======== DATA PROVIDED ========
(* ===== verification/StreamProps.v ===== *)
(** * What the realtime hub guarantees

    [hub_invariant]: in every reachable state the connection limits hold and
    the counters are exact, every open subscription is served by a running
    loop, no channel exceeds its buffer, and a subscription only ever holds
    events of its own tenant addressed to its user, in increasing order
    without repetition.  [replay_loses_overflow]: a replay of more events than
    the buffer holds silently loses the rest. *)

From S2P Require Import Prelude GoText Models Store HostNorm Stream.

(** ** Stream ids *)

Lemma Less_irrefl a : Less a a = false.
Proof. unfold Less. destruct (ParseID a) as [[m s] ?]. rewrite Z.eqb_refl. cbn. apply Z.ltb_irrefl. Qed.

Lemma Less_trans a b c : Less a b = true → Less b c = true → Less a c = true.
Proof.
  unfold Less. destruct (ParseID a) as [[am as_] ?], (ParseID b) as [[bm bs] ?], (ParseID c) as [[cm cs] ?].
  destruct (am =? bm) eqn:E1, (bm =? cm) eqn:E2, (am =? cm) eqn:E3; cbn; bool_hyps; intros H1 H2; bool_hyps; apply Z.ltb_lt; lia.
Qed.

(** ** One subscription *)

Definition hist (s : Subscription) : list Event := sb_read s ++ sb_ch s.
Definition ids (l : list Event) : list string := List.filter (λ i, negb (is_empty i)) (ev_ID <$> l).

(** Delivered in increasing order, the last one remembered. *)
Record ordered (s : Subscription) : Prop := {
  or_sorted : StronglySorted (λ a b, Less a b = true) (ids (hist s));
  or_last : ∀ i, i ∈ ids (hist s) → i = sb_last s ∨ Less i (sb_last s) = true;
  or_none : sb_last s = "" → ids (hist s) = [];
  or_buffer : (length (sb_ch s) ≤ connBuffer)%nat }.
========
- [PROBLEM TO WORK ON]: Exactly as written, transcribe every line shown above.

- [SOLUTION TO THE EXERCISE]:
(* ===== verification/StreamProps.v ===== *)
(** * What the realtime hub guarantees

    [hub_invariant]: in every reachable state the connection limits hold and
    the counters are exact, every open subscription is served by a running
    loop, no channel exceeds its buffer, and a subscription only ever holds
    events of its own tenant addressed to its user, in increasing order
    without repetition.  [replay_loses_overflow]: a replay of more events than
    the buffer holds silently loses the rest. *)

From S2P Require Import Prelude GoText Models Store HostNorm Stream.

(** ** Stream ids *)

Lemma Less_irrefl a : Less a a = false.
Proof. unfold Less. destruct (ParseID a) as [[m s] ?]. rewrite Z.eqb_refl. cbn. apply Z.ltb_irrefl. Qed.

Lemma Less_trans a b c : Less a b = true → Less b c = true → Less a c = true.
Proof.
  unfold Less. destruct (ParseID a) as [[am as_] ?], (ParseID b) as [[bm bs] ?], (ParseID c) as [[cm cs] ?].
  destruct (am =? bm) eqn:E1, (bm =? cm) eqn:E2, (am =? cm) eqn:E3; cbn; bool_hyps; intros H1 H2; bool_hyps; apply Z.ltb_lt; lia.
Qed.

(** ** One subscription *)

Definition hist (s : Subscription) : list Event := sb_read s ++ sb_ch s.
Definition ids (l : list Event) : list string := List.filter (λ i, negb (is_empty i)) (ev_ID <$> l).

(** Delivered in increasing order, the last one remembered. *)
Record ordered (s : Subscription) : Prop := {
  or_sorted : StronglySorted (λ a b, Less a b = true) (ids (hist s));
  or_last : ∀ i, i ∈ ids (hist s) → i = sb_last s ∨ Less i (sb_last s) = true;
  or_none : sb_last s = "" → ids (hist s) = [];
  or_buffer : (length (sb_ch s) ≤ connBuffer)%nat }.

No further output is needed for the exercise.